One-dimensional crystals serve as a versatile platform for engineering nontrivial states, which can be easily explored in transport configurations. In this work, we analyze the properties of a periodic structure composed of an H-shaped unit cell, which forms a periodic ladder-shaped system. Using tight-binding models, group-theoretical considerations, and standard band topology, we uncover the influence of bound states in the continuum (BICs) and quasi-BICs formed in the original finite geometry on the creation of nontrivial band states. By designing various textures for the onsite energies, we discovered a topological band inversion between quasi-BIC-induced bands, leading to the emergence of topologically protected edge states that are characterized by a quantized Zak phase. Additionally, we found an on-site configuration that exhibits robust flat bands, induced by a symmetry-protected BIC and linked to special one-sided localized edge states. We present a detailed analysis of the mechanisms driving both effects and discuss the crucial role of symmetry in characterizing the topological phases of these systems.

Figures (3)

• Figure 1: (a) Unit cell configuration for the formation of a generic one-dimensional crystal with ladder shape. (b) Configurations of the onsite energies corresponding to each of the symmetry groups presented in this work. i) $P2'm'm$, ii) $P2m'm'$ and iii) $P2'mm'$. (c) Sample of the periodic crystal showing the ladder structures and the graphical definition of the hopping amplitudes. (d) Graphical representation of the dependence of the critical value of the intercell hopping ($t_i$) that produces the topological band inversion versus the fixed value of the onsite detuning magnitude $\vert \epsilon \vert$ for which this inversion happens.
• Figure 2: Left: Band structure for a representative case of the $P2'm'm$ group, using as parameters $t_a=t_c=1$, $\vert\epsilon|=0.01$. Right: Zoom in the central pair of bands induced from bound states, showing the evolution with respect to $t_i$ to spot the band inversion associated to the topological transition.

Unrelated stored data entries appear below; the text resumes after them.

Lemma uv__run_timers_total (k : nat) (w : world) :
  wf w -> time (loop w) < UINT64_MAX -> (length (due_handles w) <= k)%nat ->
  exists fired w',
    uv__run_timers cb_code (S k) w = Ok (fired, w') /\
    wf w' /\ time (loop w') = time (loop w) /\ nothing_due w' /\
    StronglySorted fires_no_later fired /\
    NoDup (map fired_handle fired) /\
    Forall (fired_from w) fired /\
    (quiet cb_code ->
     length fired = length (due_handles w) /\
     Forall (fun e => mem w !! fired_handle e = Some (fired_timer e)) fired /\
     Forall (settled w' (time (loop w))) fired /\
     (forall x, x ∉ map fired_handle fired ->
        mem w' !! x = mem w !! x /\
        (x ∈ timer_heap (loop w') <-> x ∈ timer_heap (loop w)))).
Proof.
  revert w. induction k as [|k IH]; intros w Hwf Hlt Hlen.
  all: destruct (heap_min (node_less (mem w)) (timer_heap (loop w))) as [h|] eqn:Hmin.
  all: try (
    (* the heap is empty *)
    apply heap_min_None in Hmin as Hnil;
    exists [], w; rewrite (uv__run_timers_empty _ _ _ Hnil);
    split; [reflexivity|]; split; [exact Hwf|]; split; [reflexivity|];
    split; [unfold nothing_due; rewrite Hmin; exact Hnil|];
    split; [constructor|]; split; [constructor|]; split; [constructor|];
    intros _; rewrite (due_handles_empty_heap _ Hnil);
    split; [reflexivity|]; split; [constructor|]; split; [constructor|]; tauto).
  all: destruct (heap_min_least _ _ _ ltac:(apply Hwf) Hmin) as (Hin & t & Hm & Hleast).
  all: destruct (Z_le_gt_dec (timeout t) (time (loop w))) as [Hdue|Hlater].
  all: try (
    (* the minimum is not due *)
    exists [], w; rewrite (uv__run_timers_not_due _ _ _ _ _ Hmin Hm) by lia;
    split; [reflexivity|]; split; [exact Hwf|]; split; [reflexivity|];
    split; [unfold nothing_due; rewrite Hmin; exists t; split; [exact Hm | lia]|];
    split; [constructor|]; split; [constructor|]; split; [constructor|];
    intros _; rewrite (due_handles_min_later _ _ _ Hwf Hmin Hm) by lia;
    split; [reflexivity|]; split; [constructor|]; split; [constructor|]; tauto).
  - (* no fuel left for a due timer: the bound on the due timers excludes it *)
    exfalso. rewrite (length_due_handles_rearmed w h t Hwf Hlt Hin Hm Hdue) in Hlen. lia.
  - (* the minimum is due *)
    pose proof (rearmed_wf w h t Hwf Hin Hm) as Hwf2.
    destruct (stop_again_rearmed w h t Hwf Hin Hm) as (_ & _ & tr & Hmr & Hcbr & Hnn).
    destruct (Hcb h _ tr Hwf2 Hmr ltac:(rewrite Hcbr; exact Hnn))
      as (w3 & Hcall & Hwf3 & Htime3 & Hkeep).
    rewrite Hcbr in Hcall.
    rewrite rearmed_time in Htime3.
    assert (Hback : forall x, x ∈ due_handles w3 ->
              x <> h /\ x ∈ due_handles w /\
              exists tw t3, mem w !! x = Some tw /\ mem w3 !! x = Some t3 /\ same_key t3 tw).
    { intros x Hx.
      destruct (due_handles_after_callback (rearmed w h t) w3 x
                  ltac:(rewrite rearmed_time; exact Htime3) Hkeep Hx)
        as (Hx2 & t2 & t3 & Hm2 & Hm3 & Hkey).
      apply (due_handles_rearmed w h t x Hwf Hlt Hin Hm) in Hx2 as [Hxw Hne].
      split; [exact Hne|]. split; [exact Hxw|].
      destruct (rearmed_other w h x t Hwf Hne) as [Heq _]. rewrite Heq in Hm2. eauto. }
    assert (Hlen3 : (length (due_handles w3) <= length (due_handles (rearmed w h t)))%nat).
    { apply submseteq_length, NoDup_submseteq; [apply NoDup_due_handles, Hwf3|].
      intros x Hx.
      apply (due_handles_after_callback (rearmed w h t) w3 x
               ltac:(rewrite rearmed_time; exact Htime3) Hkeep Hx). }
    pose proof (length_due_handles_rearmed w h t Hwf Hlt Hin Hm Hdue) as Hlen2.
    destruct (IH w3 Hwf3 ltac:(lia) ltac:(lia))
      as (rest & w' & Hrun & Hwf' & Htime' & Hexit & Hsorted & Hnd & Hfrom & Hquiet).
    exists (mk_firing h t (timer_cb t) :: rest), w'.
    rewrite (uv__run_timers_due _ _ _ _ _ Hwf Hmin Hm Hdue).
    unfold bind at 1. rewrite Hcall. unfold bind at 1. rewrite Hrun.
    split; [reflexivity|]. split; [exact Hwf'|]. split; [lia|]. split; [exact Hexit|].
    rewrite Forall_forall in Hfrom.
    split; [|split; [|split]].
    + constructor; [exact Hsorted|]. apply Forall_forall. intros e He.
      destruct (Hfrom e He) as (Hdue3 & _ & _ & t3 & Hm3 & Hkey3).
      destruct (Hback _ Hdue3) as (_ & Hduew & tw & t3' & Hmw & Hm3' & Hkeyw).
      assert (t3' = t3) as -> by congruence.
      apply elem_of_due_handles in Hduew as [Hinw _].
      unfold fires_no_later. cbn [fired_timer].
      pose proof (Hleast _ _ Hinw Hmw) as Hle.
      unfold key_le, same_key in *. lia.
    + cbn [map fired_handle]. apply NoDup_cons. split; [|exact Hnd].
      intros Hh. apply list_elem_of_fmap in Hh as (e & Heq & He).
      destruct (Hfrom e He) as (Hdue3 & _). destruct (Hback _ Hdue3) as [Hne _].
      congruence.
    + constructor.
      * unfold fired_from. cbn [fired_handle fired_timer fired_cb].
        split; [apply elem_of_due_handles; eauto|]. split; [reflexivity|].
        split; [exact Hnn|]. exists t. split; [exact Hm|]. split; reflexivity.
      * apply Forall_forall. intros e He.
        destruct (Hfrom e He) as (Hdue3 & Hcbe & Hcbn & t3 & Hm3 & Hkey3).
        destruct (Hback _ Hdue3) as (_ & Hduew & tw & t3' & Hmw & Hm3' & Hkeyw).
        assert (t3' = t3) as -> by congruence.
        unfold fired_from. split; [exact Hduew|]. split; [exact Hcbe|].
        split; [exact Hcbn|]. exists tw. split; [exact Hmw|].
        unfold same_key in *. lia.
    + intros Hq. destruct (Hquiet Hq) as (Hlenq & Hrec & Hset & Hframe).
      rewrite (Hq (timer_cb t) h (rearmed w h t)) in Hcall. injection Hcall as <-.
      assert (Hfresh : h ∉ map fired_handle rest).
      { intros Hh. apply list_elem_of_fmap in Hh as (e & Heq & He).
        destruct (Hfrom e He) as (Hdue3 & _). destruct (Hback _ Hdue3) as [Hne _].
        congruence. }
      split; [cbn [length]; lia|]. split; [|split].
      * constructor; [exact Hm|].
        rewrite Forall_forall in Hrec. apply Forall_forall. intros e He.
        destruct (Hfrom e He) as (Hdue3 & _). destruct (Hback _ Hdue3) as [Hne _].
        destruct (rearmed_other w h (fired_handle e) t Hwf Hne) as [Heq _].
        rewrite <- Heq. apply Hrec, He.
      * rewrite rearmed_time in Hset. constructor; [|exact Hset].
        destruct (Hframe h Hfresh) as [Hmh Hinh].
        destruct (wf_heap_alloc w h Hwf Hin) as (t0 & Hm0 & _ & Hcl & _ & _ & Hrp).
        assert (t0 = t) as -> by congruence.
        unfold settled. cbn [fired_handle fired_timer].
        destruct (decide (repeat t = 0)) as [Hr|Hr].
        -- destruct (rearmed_one_shot w h t Hwf Hr) as [Hout Hm'].
           exists (set_active t false). split; [rewrite Hmh; exact Hm'|].
           split; [|intros Hr'; contradiction]. intros _.
           split; [reflexivity|]. intros Hin'. apply Hout, Hinh, Hin'.
        -- destruct (rearmed_repeating w h t Hr) as [Hin' Hm'].
           eexists. split; [rewrite Hmh; exact Hm'|].
           split; [intros Hr'; contradiction|]. intros _. cbn.
           split; [reflexivity|]. split; [apply Hinh, Hin'|]. split; [reflexivity|].
           apply (clamped_timeout_saturates (time (loop w)) _ ltac:(apply Hwf) Hrp).
      * intros x Hx. cbn [map fired_handle] in Hx. apply not_elem_of_cons in Hx as [Hne Hx].
        destruct (Hframe x Hx) as [-> ->]. apply (rearmed_other w h x t Hwf Hne).
Qed.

• Figure 3: (a) Top panel: Eigenvalue spectrum for a finite system with six unit cells in the trivial phase of $P2'm'm$ group. Bottom panel: LDOS for the finite system in the trivial phase of $P2'm'm$ group. The value of intercell parameter is $t_i=0.0015$. (b) Top panel: Eigenvalue spectrum for a finite system with six unit cells in the topological phase of $P2'm'm$ group. Bottom panel: LDOS for the finite system in the trivial phase of $P2'm'm$ group. The value of intercell parameter is $t_i=0.15$. (c) Top panel: Eigenvalue spectrum for a finite system with six unit cells with flat bands for the $P2'mm'$ group. Bottom panel: LDOS for the finite system with flat bands for $P2'mm'$ group. The value of intercell parameter is $t_i=0.09$. For all the above calculations, the other parameters where set to: $t_a=t_c=1$ and $\vert \epsilon \vert = 0.1$. For all top panels: red circle indicates the states for which the LDOS is computed. For all bottom panels: The intensity of the sites indicates the magnitude of the modulus of the wavefunction.